__Instructions for the task__
Copy exactly the lines of the records below, and only those lines, beginning with the line that contains "fun A B k m =>" and ending with the line that contains "(** [static_cast<std::uint8_t>(c)] for".

[Opening Excerpted data section]

(** * TFTP packets: a shallow embedding of [tftp/details/packets.hpp]

    The five packet classes of [tftp::packets] (Request, Data,
    Acknowledgment, Error, OptionAcknowledgment), their constructors and
    their [serialize] member functions, followed by the properties of the
    wire format.

    Conventions of the embedding:
    - a [std::uint16_t] is a [Z] in [0, 65536); a [std::uint8_t] a [Z] in
      [0, 256); a [std::size_t] a [nat] (the sizes added up are sizes of
      objects held in memory, so the 64-bit wrap-around is out of reach);
    - a [std::string] is a [string] (a sequence of 8-bit characters), a
      [std::vector<T>] a [list];
    - [assert] is live (the build does not define [NDEBUG]): a failed
      assertion aborts the call;
    - the output iterator is an append-only byte sink, threaded through
      [serialize] by the writer monad [W]. *)

From Stdlib Require Import ZArith Lia Ascii String List.
From stdpp Require Import base list strings gmap.

Open Scope Z_scope.

(** ** Aborting computations and the byte sink *)

Inductive failure : Set :=
  | AssertionFailed   (* [assert(e)] with [e] false *)
  | OutOfRange.       (* [v[i]] with [i >= v.size()] *)

Inductive outcome (A : Type) : Type :=
  | Done (a : A)
  | Abort (why : failure).
Arguments Done {A} a.
Arguments Abort {A} why.

#[global] Instance outcome_ret : MRet outcome := fun A a => Done a.
#[global] Instance outcome_bind : MBind outcome :=
  fun A B k m => match m with Done a => k a | Abort why => Abort why end.

(** [assert(c)] inside a constructor. *)
Definition cpp_assert (c : bool) : outcome unit :=
  if c then Done tt else Abort AssertionFailed.

(** [v[Idx]] outside [serialize]: reading past the end is undefined in C++,
    an abort here. *)
Definition vector_at {A : Type} (v : list A) (Idx : nat) : outcome A :=
  match v !! Idx with
  | Some x => Done x
  | None => Abort OutOfRange
  end.

(** A computation that appends bytes to the sink [It] and may abort. The
    state is the sequence of bytes written so far. *)
Definition W (A : Type) : Type := list Z -> outcome (A * list Z).

#[global] Instance W_ret : MRet W := fun A a s => Done (a, s).
#[global] Instance W_bind : MBind W :=
  fun A B k m s => match m s with Done (a, s') => k a s' | Abort why => Abort why end.

(** [*(It++) = b]. *)
Definition put (b : Z) : W unit := fun s => Done (tt, s ++ [b]).

(** [assert(c)] inside [serialize]. *)
Definition assertW (c : bool) : W unit :=
  fun s => if c then Done (tt, s) else Abort AssertionFailed.

(** [v[i]]: reading past the end is undefined in C++, an abort here. *)
Definition at_index {A : Type} (v : list A) (i : nat) : W A :=
  fun s => match v !! i with Some x => Done (x, s) | None => Abort OutOfRange end.

(** The bytes a [serialize] call leaves in an empty sink, with its return
    value. *)
Definition run {A : Type} (m : W A) : outcome (A * list Z) := m [].

(** ** Machine integers and the host byte order *)

(** [static_cast<std::uint8_t>(x)] for an integer [x]. *)
Definition to_u8 (x : Z) : Z := Z.land x 255.

(** [static_cast<std::uint8_t>(c)] for a [char] [c]: the byte itself. *)
Definition char_to_u8 (c : ascii) : Z := Z.of_N (N_of_ascii c).

Inductive byte_order : Set := LittleEndian | BigEndian.

Definition bswap16 (x : Z) : Z :=
  Z.lor (Z.shiftl (Z.land x 255) 8) (Z.land (Z.shiftr x 8) 255).

(** [htons] of <arpa/inet.h> (<WinSock2.h>): host to network order of a
    16-bit value. It swaps the two bytes on a little-endian host and is the
    identity on a big-endian one. *)
Definition htons (host : byte_order) (x : Z) : Z :=
  match host with
  | LittleEndian => bswap16 x
  | BigEndian => x
  end.

(** [for (auto Byte : Str) *(It++) = static_cast<std::uint8_t>(Byte);] *)
Fixpoint put_chars (Str : string) : W unit :=
  match Str with
  | EmptyString => mret tt
  | String Byte rest => put (char_to_u8 Byte);; put_chars rest
  end.

(** [for (auto Byte : Buffer) *(It++) = Byte;] over a byte vector. *)
Fixpoint put_bytes (Buffer : list Z) : W unit :=
  match Buffer with
  | [] => mret tt
  | Byte :: rest => put Byte;; put_bytes rest
  end.

(** ** [namespace types], [namespace errors] *)

Module types.
Definition ReadRequest : Z := 1.
Definition WriteRequest : Z := 2.
Definition DataPacket : Z := 3.
Definition AcknowledgmentPacket : Z := 4.
Definition ErrorPacket : Z := 5.
Definition OptionAcknowledgmentPacket : Z := 6.
End types.

Module errors.
Definition NotDefined : Z := 0.
Definition FileNotFound : Z := 1.
Definition AccessViolation : Z := 2.
Definition DiskFull : Z := 3.
Definition IllegalOperation : Z := 4.
Definition UnknownTransferID : Z := 5.
Definition FileAlreadyExists : Z := 6.
Definition NoSuchUser : Z := 7.
Definition WrongBlocksize : Z := 8.
End errors.

(** [sizeof(std::uint16_t)] *)
Definition sizeof_u16 : nat := 2.

(** ** [class Request] *)

Module Request.

Record t : Type := mk {
  Type_ : Z;
  Filename : string;
  Mode : string;
  OptionsNames : list string;
  OptionsValues : list string
}.

(** [Request(types::Type, std::string_view, std::string_view)] *)
Definition new_view (Type' : Z) (Filename Mode : string) : outcome t :=
  cpp_assert ((Type' =? types.ReadRequest) || (Type' =? types.WriteRequest));;
  mret (mk Type' Filename Mode [] []).

(** [Request(types::Type, std::string &&, std::string &&)] *)
Definition new_move (Type' : Z) (Filename Mode : string) : outcome t :=
  cpp_assert ((Type' =? types.ReadRequest) || (Type' =? types.WriteRequest));;
  mret (mk Type' Filename Mode [] []).

(** [Request(types::Type, std::string_view, std::string_view,
    const std::vector<std::string> &, const std::vector<std::string> &)]:
    delegates to [new_view], then assigns the two vectors. *)
Definition new_view_options (Type' : Z) (Filename Mode : string)
    (OptionsNames OptionsValues : list string) : outcome t :=
  this ← new_view Type' Filename Mode;
  mret (mk (Type_ this) (Request.Filename this) (Request.Mode this)
           OptionsNames OptionsValues).

(** [Request(types::Type, std::string &&, std::string &&,
    std::vector<std::string> &&, std::vector<std::string> &&)] *)
Definition new_move_options (Type' : Z) (Filename Mode : string)
    (OptionsNames OptionsValues : list string) : outcome t :=
  cpp_assert ((Type' =? types.ReadRequest) || (Type' =? types.WriteRequest));;
  mret (mk Type' Filename Mode OptionsNames OptionsValues).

[Closing Excerpted data section]

__Reply to the exercise__
  fun A B k m => match m with Done a => k a | Abort why => Abort why end.

(** [assert(c)] inside a constructor. *)
Definition cpp_assert (c : bool) : outcome unit :=
  if c then Done tt else Abort AssertionFailed.

(** [v[Idx]] outside [serialize]: reading past the end is undefined in C++,
    an abort here. *)
Definition vector_at {A : Type} (v : list A) (Idx : nat) : outcome A :=
  match v !! Idx with
  | Some x => Done x
  | None => Abort OutOfRange
  end.

(** A computation that appends bytes to the sink [It] and may abort. The
    state is the sequence of bytes written so far. *)
Definition W (A : Type) : Type := list Z -> outcome (A * list Z).

#[global] Instance W_ret : MRet W := fun A a s => Done (a, s).
#[global] Instance W_bind : MBind W :=
  fun A B k m s => match m s with Done (a, s') => k a s' | Abort why => Abort why end.

(** [*(It++) = b]. *)
Definition put (b : Z) : W unit := fun s => Done (tt, s ++ [b]).

(** [assert(c)] inside [serialize]. *)
Definition assertW (c : bool) : W unit :=
  fun s => if c then Done (tt, s) else Abort AssertionFailed.

(** [v[i]]: reading past the end is undefined in C++, an abort here. *)
Definition at_index {A : Type} (v : list A) (i : nat) : W A :=
  fun s => match v !! i with Some x => Done (x, s) | None => Abort OutOfRange end.

(** The bytes a [serialize] call leaves in an empty sink, with its return
    value. *)
Definition run {A : Type} (m : W A) : outcome (A * list Z) := m [].

(** ** Machine integers and the host byte order *)

(** [static_cast<std::uint8_t>(x)] for an integer [x]. *)
Definition to_u8 (x : Z) : Z := Z.land x 255.

(** [static_cast<std::uint8_t>(c)] for a [char] [c]: the byte itself. *)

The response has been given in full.